= PROMPT =
Give back only the lines in the records below from the one with "GET_profile (engine := stable_engine)" to the one with "destruct current_user as [u|]; simpl.", both inclusive, word for word.

Collected data entries
====

(** ** Claims about profiles and the admin listing *)

(** C10. Profile retrieval for a user name that no User has raises
    NotFound (404) and writes nothing, whoever asks; for a name that a User
    has it returns a page for every request, with or without a resolved
    identity. *)
Theorem C10_profile_not_found {engine : QueryEngine} :
  forall (request : Request) (username : string) (w : World),
    ((forall u, In u (users (db w)) -> User.username u <> username) ->
       (forall current_user,
          user_profile request username current_user w = (Raise NotFound, w))
       /\ GET_profile request username w = (Raise NotFound, w))
    /\ (forall pu, stored_user (users (db w)) username pu ->
          exists page, GET_profile request username w = (Return page, w)).
Proof.
  intros request username w. split.
  - intros N. apply first_by_username_none in N.
    assert (A : forall current_user,
               user_profile request username current_user w = (Raise NotFound, w)).
    { intros cu. unfold user_profile, bind, get_db. now rewrite N. }
    split; [exact A|].
    unfold GET_profile, bind. rewrite get_current_user_cases. apply A.
  - intros pu S. apply first_by_username in S.
    unfold GET_profile, bind. rewrite get_current_user_cases.
    unfold user_profile, bind, get_db. rewrite S. eexists. reflexivity.
Qed.

(** C10 at a name nobody has, asked without a session. *)
Lemma C10_profile_not_found_witness :
  (forall u, In u (users (db alice_and_bob)) -> User.username u <> "carol")
  /\ GET_profile (engine := stable_engine) anonymous "carol" alice_and_bob
     = (Raise NotFound, alice_and_bob).
Proof.
  assert (H : forall u, In u (users (db alice_and_bob)) -> User.username u <> "carol").
  { intros u [<-|[<-|[]]]; discriminate. }
  split; [exact H|].
  exact (proj2 (proj1 (C10_profile_not_found (engine := stable_engine)
                         anonymous "carol" alice_and_bob) H)).
Defined.

(** C5. The admin listing raises Forbidden (403) exactly when no identity
    is resolved or the resolved identity is not an admin, and it raises
    nothing else.  For an admin it returns the whole [users] table in rowid
    (insertion) order and every Post, ordered by [created_at] descending.
    It writes nothing, and the route hands it the identity the session
    resolver found. *)
Theorem C5_admin_listing {engine : QueryEngine} {laws : QueryEngineLaws engine} :
  forall (request : Request) (current_user : option User.t) (w : World),
    (fst (admin_dashboard request current_user w) = Raise Forbidden <->
       current_user = None
       \/ exists u, current_user = Some u /\ User.is_admin u = false)
    /\ (forall e, fst (admin_dashboard request current_user w) = Raise e -> e = Forbidden)
    /\ (forall u, current_user = Some u -> User.is_admin u = true ->
          exists listed,
            fst (admin_dashboard request current_user w)
            = Return (respond (TemplateResponse "admin.html"
                        [("request", VRequest request); ("users", VUsers (users (db w)));
                         ("posts", VPosts listed); ("user", VUser (Some u))]))
            /\ Permutation (posts (db w)) listed
            /\ StronglySorted newer_or_same listed)
    /\ snd (admin_dashboard request current_user w) = w
    /\ (forall identity, fst (get_current_user request w) = Return identity ->
          GET_admin request w = admin_dashboard request identity w).
Proof.
  intros request current_user w. unfold admin_dashboard.
  destruct current_user as [u|]; simpl.
  - destruct (User.is_admin u) eqn:A; simpl.
    + repeat split.
      * discriminate.
      * intros [H|(v & [= <-] & H)]; [discriminate | congruence].
      * discriminate.
      * intros v [= <-] _. eexists. split; [reflexivity|]. unfold all. split.
        -- apply order_by_permutation.
        -- apply order_by_sorted.
      * intros identity. unfold GET_admin, bind. rewrite get_current_user_cases.
        now intros [= ->].
    + repeat split.
      * intros _. right. now exists u.
      * now intros e [= <-].
      * intros v [= <-]. congruence.
      * intros identity. unfold GET_admin, bind. rewrite get_current_user_cases.
        now intros [= ->].
  - repeat split.
    + intros _. now left.
    + now intros e [= <-].
    + discriminate.
    + intros identity. unfold GET_admin, bind. rewrite get_current_user_cases.
      now intros [= ->].
Qed.

(** C5 at Alice, the admin, after Bob's two posts. *)
Lemma C5_admin_listing_witness :
  QueryEngineLaws stable_engine
  /\ exists listed,
       fst (admin_dashboard (engine := stable_engine) (request_as "alice")
              (Some alice_row) (posted_twice 100 200))
       = Return (respond (TemplateResponse "admin.html"
                   [("request", VRequest (request_as "alice"));
                    ("users", VUsers [alice_row; bob_row]);
                    ("posts", VPosts listed); ("user", VUser (Some alice_row))]))
       /\ Permutation [first_post 100; second_post 200] listed
       /\ StronglySorted newer_or_same listed.
Proof.
  split; [exact stable_engine_laws|].
  exact (proj1 (proj2 (proj2 (C5_admin_listing (engine := stable_engine)
                                (laws := stable_engine_laws)
                                (request_as "alice") (Some alice_row)
                                (posted_twice 100 200))))
           alice_row eq_refl eq_refl).
Defined.

(** ** Post creation *)

Lemma open_error_opened (f : FileSystem) (path : string) :
  open_ok f path = true -> open_error path = OSError path.
Proof.
  intros O. unfold open_error. destruct (has_nul path) eqn:N; [|reflexivity].
  rewrite (open_ok_nul f path N) in O. discriminate.
Qed.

====

= COMPLETED TASK =
  /\ GET_profile (engine := stable_engine) anonymous "carol" alice_and_bob
     = (Raise NotFound, alice_and_bob).
Proof.
  assert (H : forall u, In u (users (db alice_and_bob)) -> User.username u <> "carol").
  { intros u [<-|[<-|[]]]; discriminate. }
  split; [exact H|].
  exact (proj2 (proj1 (C10_profile_not_found (engine := stable_engine)
                         anonymous "carol" alice_and_bob) H)).
Defined.

(** C5. The admin listing raises Forbidden (403) exactly when no identity
    is resolved or the resolved identity is not an admin, and it raises
    nothing else.  For an admin it returns the whole [users] table in rowid
    (insertion) order and every Post, ordered by [created_at] descending.
    It writes nothing, and the route hands it the identity the session
    resolver found. *)
Theorem C5_admin_listing {engine : QueryEngine} {laws : QueryEngineLaws engine} :
  forall (request : Request) (current_user : option User.t) (w : World),
    (fst (admin_dashboard request current_user w) = Raise Forbidden <->
       current_user = None
       \/ exists u, current_user = Some u /\ User.is_admin u = false)
    /\ (forall e, fst (admin_dashboard request current_user w) = Raise e -> e = Forbidden)
    /\ (forall u, current_user = Some u -> User.is_admin u = true ->
          exists listed,
            fst (admin_dashboard request current_user w)
            = Return (respond (TemplateResponse "admin.html"
                        [("request", VRequest request); ("users", VUsers (users (db w)));
                         ("posts", VPosts listed); ("user", VUser (Some u))]))
            /\ Permutation (posts (db w)) listed
            /\ StronglySorted newer_or_same listed)
    /\ snd (admin_dashboard request current_user w) = w
    /\ (forall identity, fst (get_current_user request w) = Return identity ->
          GET_admin request w = admin_dashboard request identity w).
Proof.
  intros request current_user w. unfold admin_dashboard.
  destruct current_user as [u|]; simpl.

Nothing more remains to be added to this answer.